Anyway. The immersion phase sounds nice, and I’m sure it will be a blast. It’s why I came here. But for students who emerge from the hospital rotations this coming year with a deep commitment to a particular field (this will certainly not be me), why should they have to wait to apply for residencies? Their board scores are in. They’ve completed the necessary classroom work. They finished their rotations. Why do the academic equivalent of “dabbling” for two years – all the while, hemorrhaging time, energy, and most importantly money – when they could shave a year off their tuition and student loan bills?
(actually my dog)
The answer probably lies in a special word. When the medical education community hears this word, they collectively roll over and make pleased moaning noises like my dog when you rub his belly. That word is “competency.”
Competency-based assessment is the buzzword du jour in most professional education circles these days. The idea is that you can measure a potential physician by much more than their test scores: you evaluate their professionalism, their ability to work on teams, their clinical skills, and of course their “medical knowledge” (which is mostly test scores). Underlying the competency-based assessment idea is the concept that we’re producing doctors that are fabulous at taking tests but maybe are not the most patient-centric physicians we can make. If you produce doctors that are better at the harder-to-evaluate competencies like teamwork, professionalism, and empathy, then the implication is that your quality of care should increase. (Whether or not the quality of care would increase with a nominally competent new physician over a nominal “high testing” physician is an open question, of course).
In a perfect world, a medical student would graduate not when a certain four years has elapsed, but when a student reaches competency in all necessary domains. If a particularly advanced student (not me) checks basically all the boxes after second year, why not go ahead and apply to residency programs during the third? “Internship-ready” students could be allowed to jump ship if they are willing.

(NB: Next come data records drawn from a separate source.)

(** * nesalizerX, SDL backend: frame handoff and input snapshot

    A shallow embedding of [src/sdl_backend.cpp]: the double-buffered frame
    handoff between the emulation thread ([put_pixel], [draw_frame]) and the
    SDL thread ([sdl_thread], [exit_sdl_thread]), and the keyboard snapshot
    with its last-frame copy ([KEY_PRESSED], [KEY_RELEASED],
    [handle_ui_keys], [process_events]).

    File-level globals become fields of one [state] record.  Every function is
    a computation in a small monad that threads the state, may stop the
    process ([assert], [exit]) and logs each synchronisation primitive and
    each access to a shared variable, so that "under the lock" is a checkable
    property of the log. *)

From stdpp Require Import base option list numbers.

Local Open Scope Z_scope.

(** ** Data *)

(** [static Uint32 render_buffers[2][240*256]]: the two pointers
    [front_buffer] and [back_buffer] only ever hold the address of one of the
    two rows. *)
Inductive handle := RB0 | RB1.

(** Where the SDL thread is inside [sdl_thread]. *)
Inductive pc :=
  | Idle              (* at the head of the for (;;) loop *)
  | WaitingForFrame   (* blocked inside SDL_CondWait, frame_lock released *)
  | Woken             (* signalled; SDL_CondWait is about to return *)
  | Presenting        (* past the wait, from process_events to SDL_RenderPresent *)
  | ShuttingDown.     (* returned from sdl_thread *)

Record state := State {
  render_buffers0 : list Z;
  render_buffers1 : list Z;
  front_buffer : handle;
  back_buffer : handle;
  ready_to_draw_new_frame : bool;
  frame_available : bool;
  show_debugger : bool;
  keys : list Z;
  keys_lf : list Z;
  keys_size : Z;
  pending_sdl_thread_exit : bool;
  sdl_pc : pc
}.

#[global] Instance handle_eq_dec : EqDecision handle.
Proof. solve_decision. Defined.

#[global] Instance pc_eq_dec : EqDecision pc.
Proof. solve_decision. Defined.

(** Number of pixels of one render buffer, 240*256. *)
Definition buffer_size : Z := 240 * 256.

Definition pixels (s : state) (h : handle) : list Z :=
  match h with RB0 => render_buffers0 s | RB1 => render_buffers1 s end.

Definition back_pixels (s : state) : list Z := pixels s (back_buffer s).
Definition front_pixels (s : state) : list Z := pixels s (front_buffer s).

(** Field updates. *)
Definition set_pixels (h : handle) (v : list Z) (s : state) : state :=
  match h with
  | RB0 => State v (render_buffers1 s) (front_buffer s) (back_buffer s)
             (ready_to_draw_new_frame s) (frame_available s) (show_debugger s)
             (keys s) (keys_lf s) (keys_size s) (pending_sdl_thread_exit s) (sdl_pc s)
  | RB1 => State (render_buffers0 s) v (front_buffer s) (back_buffer s)
             (ready_to_draw_new_frame s) (frame_available s) (show_debugger s)
             (keys s) (keys_lf s) (keys_size s) (pending_sdl_thread_exit s) (sdl_pc s)
  end.

Definition set_buffers (front back : handle) (s : state) : state :=
  State (render_buffers0 s) (render_buffers1 s) front back
        (ready_to_draw_new_frame s) (frame_available s) (show_debugger s)
        (keys s) (keys_lf s) (keys_size s) (pending_sdl_thread_exit s) (sdl_pc s).

Definition set_ready_to_draw_new_frame (b : bool) (s : state) : state :=
  State (render_buffers0 s) (render_buffers1 s) (front_buffer s) (back_buffer s)
        b (frame_available s) (show_debugger s)
        (keys s) (keys_lf s) (keys_size s) (pending_sdl_thread_exit s) (sdl_pc s).

Definition set_frame_available (b : bool) (s : state) : state :=
  State (render_buffers0 s) (render_buffers1 s) (front_buffer s) (back_buffer s)
        (ready_to_draw_new_frame s) b (show_debugger s)
        (keys s) (keys_lf s) (keys_size s) (pending_sdl_thread_exit s) (sdl_pc s).

Definition set_show_debugger (b : bool) (s : state) : state :=
  State (render_buffers0 s) (render_buffers1 s) (front_buffer s) (back_buffer s)
        (ready_to_draw_new_frame s) (frame_available s) b
        (keys s) (keys_lf s) (keys_size s) (pending_sdl_thread_exit s) (sdl_pc s).

Definition set_keys (k : list Z) (s : state) : state :=
  State (render_buffers0 s) (render_buffers1 s) (front_buffer s) (back_buffer s)
        (ready_to_draw_new_frame s) (frame_available s) (show_debugger s)
        k (keys_lf s) (keys_size s) (pending_sdl_thread_exit s) (sdl_pc s).

Definition set_keys_lf (k : list Z) (s : state) : state :=
  State (render_buffers0 s) (render_buffers1 s) (front_buffer s) (back_buffer s)
        (ready_to_draw_new_frame s) (frame_available s) (show_debugger s)
        (keys s) k (keys_size s) (pending_sdl_thread_exit s) (sdl_pc s).

Definition set_pending_sdl_thread_exit (b : bool) (s : state) : state :=
  State (render_buffers0 s) (render_buffers1 s) (front_buffer s) (back_buffer s)
        (ready_to_draw_new_frame s) (frame_available s) (show_debugger s)
        (keys s) (keys_lf s) (keys_size s) b (sdl_pc s).

Definition set_sdl_pc (p : pc) (s : state) : state :=
  State (render_buffers0 s) (render_buffers1 s) (front_buffer s) (back_buffer s)
        (ready_to_draw_new_frame s) (frame_available s) (show_debugger s)
        (keys s) (keys_lf s) (keys_size s) (pending_sdl_thread_exit s) p.

(** ** Events: what a function does to the shared world, in program order *)

Inductive mutex := frame_lock | event_lock.

Inductive var :=
  | v_front_buffer | v_back_buffer | v_pixels (h : handle)
  | v_ready_to_draw_new_frame | v_frame_available | v_pending_sdl_thread_exit
  | v_show_debugger | v_keys | v_keys_lf | v_keys_size.

(** Calls that leave this file (SDL rendering, the emulator core). *)
Inductive extern :=
  | end_emulation | save_state | load_state | handle_rewind (pushed : Z) | soft_reset
  | corrupt_chance_add (d : Z) | corrupt_chance_sub (d : Z)
  | SDL_UpdateTexture (h : handle) | SDL_RenderCopy | draw_debugger | SDL_RenderPresent.

Inductive event :=
  | EvLock (m : mutex) | EvUnlock (m : mutex)
  | EvCondWait | EvCondWake | EvCondSignal
  | EvRead (v : var) | EvWrite (v : var)
  | EvCall (f : extern).

#[global] Instance mutex_eq_dec : EqDecision mutex.
Proof. solve_decision. Defined.

#[global] Instance var_eq_dec : EqDecision var.
Proof. solve_decision. Defined.

#[global] Instance extern_eq_dec : EqDecision extern.
Proof. solve_decision. Defined.

#[global] Instance event_eq_dec : EqDecision event.
Proof. solve_decision. Defined.

(** [SDL_CondWait(frame_available_cond, frame_lock)] gives up [frame_lock]
    while it blocks and holds it again when it returns. *)
Definition acquires (m : mutex) (e : event) : bool :=
  match e with
  | EvLock m' => bool_decide (m = m')
  | EvCondWake => bool_decide (m = frame_lock)
  | _ => false
  end.

Definition releases (m : mutex) (e : event) : bool :=
  match e with
  | EvUnlock m' => bool_decide (m = m')
  | EvCondWait => bool_decide (m = frame_lock)
  | _ => false
  end.

(** The events of [tr] that happen while [m] is not held; [held] says whether
    [m] is held when [tr] starts. *)
Fixpoint outside (m : mutex) (held : bool) (tr : list event) : list event :=
  match tr with
  | [] => []
  | e :: tr' =>
      if acquires m e then outside m true tr'
      else if releases m e then outside m false tr'
      else if held then outside m held tr'
      else e :: outside m held tr'
  end.

(** Whether [m] is held after [tr]. *)
Fixpoint held_after (m : mutex) (held : bool) (tr : list event) : bool :=
  match tr with
  | [] => held
  | e :: tr' =>
      if acquires m e then held_after m true tr'
      else if releases m e then held_after m false tr'
      else held_after m held tr'
  end.

(** A log of a function entered without [m]: everything it does lies between
    taking and giving up [m], and it leaves with [m] released. *)
Definition under_lock (m : mutex) (tr : list event) : Prop :=
  outside m false tr = [] ∧ held_after m false tr = false.

(** ** The monad *)

Inductive stop :=
  | AssertionFailed        (* assert(...) failed: abort() *)
  | ProcessExit (code : Z) (* exit(code) *)
  | OutOfBounds.           (* an access past the end of an array *)

Inductive res (A : Type) :=
  | Ret (a : A)
  | Stop (r : stop).
Arguments Ret {A} a.
Arguments Stop {A} r.

Definition M (A : Type) : Type := state → res A * state * list event.

#[global] Instance M_ret : MRet M := λ A a s, (Ret a, s, []).

#[global] Instance M_bind : MBind M := λ A B f m s,
  match m s with
  | (Ret a, s1, t1) =>
      match f a s1 with (r, s2, t2) => (r, s2, t1 ++ t2) end
  | (Stop r, s1, t1) => (Stop r, s1, t1)
  end.

Definition result {A} (o : res A * state * list event) : res A := o.1.1.
Definition final {A} (o : res A * state * list event) : state := o.1.2.
Definition log {A} (o : res A * state * list event) : list event := o.2.

Definition emit (e : event) : M unit := λ s, (Ret tt, s, [e]).
Definition halt {A} (r : stop) : M A := λ s, (Stop r, s, []).
Definition load {A} (v : var) (f : state → A) : M A := λ s, (Ret (f s), s, [EvRead v]).
Definition store (v : var) (upd : state → state) : M unit := λ s, (Ret tt, upd s, [EvWrite v]).
Definition goto (p : pc) : M unit := λ s, (Ret tt, set_sdl_pc p s, []).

On the flip side, if I struggle to demonstrate all required competencies, even after four years of medical school, I should be able to take additional years (of course, as is financially workable) and bring myself up to par. This model would prevent graduation of doctors who pass knowledge-based tests but are flagged as unprofessional – a problem strongly correlated with doctors who are punished for wrongdoing later, and may generally be a marker for someone suited for a less people-focused area like research – until they either grow up, receive some kind of remediation, or figure out a different path.
Oh… oh god. I just linked to PubMed from my blog. I’m so sorry. Excuse me while I go pour myself a large neat bourbon and go play fetch with large sticks with man’s best friend while wearing Levi’s and flannel.